Analysts on average had expected a profit of 60 cents per share, according to Thomson Reuters.
“While we are not pleased with our recent performance, we continue to capitalize on the value of our real estate portfolio and are taking action to improve our operating results,” HBC executive chairman Richard Baker said in a statement.
“We are also working to better position our retail operations, and have made several key leadership appointments which we believe will help drive business performance.”
HBC hired Helena Foulkes, a former executive with the CVS pharmacy chain, as the retailer’s new chief executive last month.
“I’ve spent the past six weeks visiting our stores and offices around the world, and it is clear to me that there is significant opportunity to build upon our solid foundation to realize the full potential of our business,” Foulkes said.
Retail sales in what was HBC’s fourth quarter totalled $4.7 billion, up from $4.6 billion, as it was helped by an extra week compared with a year earlier, however overall comparable sales fell 2.4 per cent.
Comparable sales at Saks Fifth Avenue increased 2.1 per cent, while the key retail metric fell 2.6 per cent at its department store group, which includes its Hudson’s Bay, Lord & Taylor and Home Outfitters banners.
HBC Europe comparable sales fell 3.4 per cent, while HBC Off Price, which includes Saks Off 5th and Gilt, saw comparable sales slip 7.6 per cent.
The company said it saw “significant opportunity” to improve sales at HBC Europe and stabilize operations at HBC Off Price.

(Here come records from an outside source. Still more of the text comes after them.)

(** [join] returns once the flag is cleared, whatever the worker was doing;
    with a quiet callback the worker has then moved the whole queue. *)
Lemma drain_any w t :
  recording (self w) = false ->
  processing_thread (self w) = Some t ->
  thread_finished w = false ->
  drained (3 * length (audio_queue (self w)) + 3) w (audio_queue (self w)).
Proof.
  intros Hrec Hth Hnf. destruct t.
  - eapply drained_more; [by apply drain_at_while | lia].
  - pose proof (pc_step w) as H1. simpl in H1. rewrite Hth in H1.
    destruct H1 as (Hth1 & Hq1 & Hfr1).
    destruct (audio_queue (self w)) as [|data q] eqn:Hq.
    + apply (drained_step _ _ _ []); [done | by rewrite Hfr1 |].
      apply drained_now; [unfold thread_finished; by rewrite Hth1 |].
      intros _. by rewrite Hth1, Hq1.
    + apply drained_more with (fuel := S (3 * length q + 3)); [|simpl; lia].
      apply (drained_step _ _ _ (data :: q)); [done | by rewrite Hfr1 |].
      apply drain_at_get; [intros; by apply drain_at_while | | done | done].
      by rewrite step_recording.
  - destruct (audio_queue (self w)) as [|data q] eqn:Hq.
    + pose proof (pc_step w) as H1. simpl in H1. rewrite Hth in H1.
      destruct (H1 Hq) as (Hth1 & Hq1 & Hfr1).
      apply (drained_step _ _ _ []); [done | by rewrite Hfr1 |].
      apply (drain_at_while []); [by rewrite step_recording | done | done].
    + eapply drained_more; [apply drain_at_get; eauto |simpl; lia].
      intros; by apply drain_at_while.
  - unfold thread_finished in Hnf. by rewrite Hth in Hnf.
  - unfold thread_finished in Hnf. by rewrite Hth in Hnf.
Qed.

Lemma join_returns w t :
  recording (self w) = false ->
  processing_thread (self w) = Some t ->
  exists w' k,
    join w = (w', Returns tt) /\ thread_finished w' = true /\
    w' = run_events (worker_steps k) w.
Proof.
  intros Hrec Hth. unfold join.
  destruct (thread_finished w) eqn:Hf.
  - exists w, 0%nat. by rewrite run_worker_finished.
  - destruct (drain_any w t Hrec Hth Hf) as (w' & -> & Hfin & [k Hk] & _).
    by exists w', k.
Qed.

Lemma join_drains w t :
  recording (self w) = false ->
  processing_thread (self w) = Some t ->
  thread_finished w = false ->
  quiet_callback (self w) ->
  exists w' k,
    join w = (w', Returns tt) /\ w' = run_events (worker_steps k) w /\
    processing_thread (self w') = Some Exited /\
    audio_queue (self w') = [] /\
    frames (self w') = pending (self w).
Proof.
  intros Hrec Hth Hf Hq. unfold join.
  destruct (drain_any w t Hrec Hth Hf) as (w' & -> & Hfin & [k Hk] & H).
  destruct (H Hq) as (?&?&?). by exists w', k.
Qed.

(** ** The bound in [join] is exact: a worker that ever ends, ends within it *)

Lemma run_worker_inv fuel w w' :
  thread_finished w = false ->
  run_worker fuel w = Some w' ->
  exists fuel', fuel = S fuel' /\ run_worker fuel' (_process_audio_step w) = Some w'.
Proof.
  intros Hnf H. destruct fuel as [|fuel']; simpl in H; rewrite Hnf in H; [done|].
  by exists fuel'.
Qed.

Lemma run_worker_det fuel1 fuel2 w w1 w2 :
  run_worker fuel1 w = Some w1 -> run_worker fuel2 w = Some w2 -> w1 = w2.
Proof.
  intros H1 H2.
  apply run_worker_more with (fuel' := (fuel1 + fuel2)%nat) in H1; [|lia].
  apply run_worker_more with (fuel' := (fuel1 + fuel2)%nat) in H2; [|lia].
  congruence.
Qed.

Lemma no_thread_never_ends fuel w :
  processing_thread (self w) = None -> run_worker fuel w = None.
Proof.
  intros Hth. induction fuel as [|fuel IH]; simpl;
    unfold thread_finished; rewrite Hth; [done|].
  pose proof (pc_step w) as H. simpl in H. rewrite Hth in H. by rewrite H.
Qed.

(** With the flag set and the queue empty the worker only times out. *)
Lemma idle_worker_never_ends fuel : forall w,
  recording (self w) = true ->
  audio_queue (self w) = [] ->
  processing_thread (self w) = Some AtWhile \/
  processing_thread (self w) = Some AtGet ->
  run_worker fuel w = None.
Proof.
  induction fuel as [|fuel IH]; intros w Hrec Hq Hth.
  - simpl. unfold thread_finished. by destruct Hth as [-> | ->].
  - assert (Hnf : thread_finished w = false)
      by (unfold thread_finished; by destruct Hth as [-> | ->]).
    rewrite run_worker_step by done.
    pose proof (pc_step w) as H. simpl in H.
    destruct Hth as [Hth | Hth]; rewrite Hth in H.
    + rewrite Hrec in H. destruct H as (Hth' & Hq' & _).
      apply IH; [by rewrite step_recording | congruence | by right].
    + destruct (H Hq) as (Hth' & Hq' & _).
      apply IH; [by rewrite step_recording | done | by left].
Qed.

It said it is focused on identifying a path towards increased profitability for the banners.
HBC, like other department stores, has been struggling in a difficult retail landscape as consumers turn to online shopping.
Last year, the company signed a deal to sell its Lord & Talyor Fifth Avenue building to WeWork Property Advisors for nearly $1.1 billion and to pursue a strategic alliance with WeWork to pursue future real estate transactions.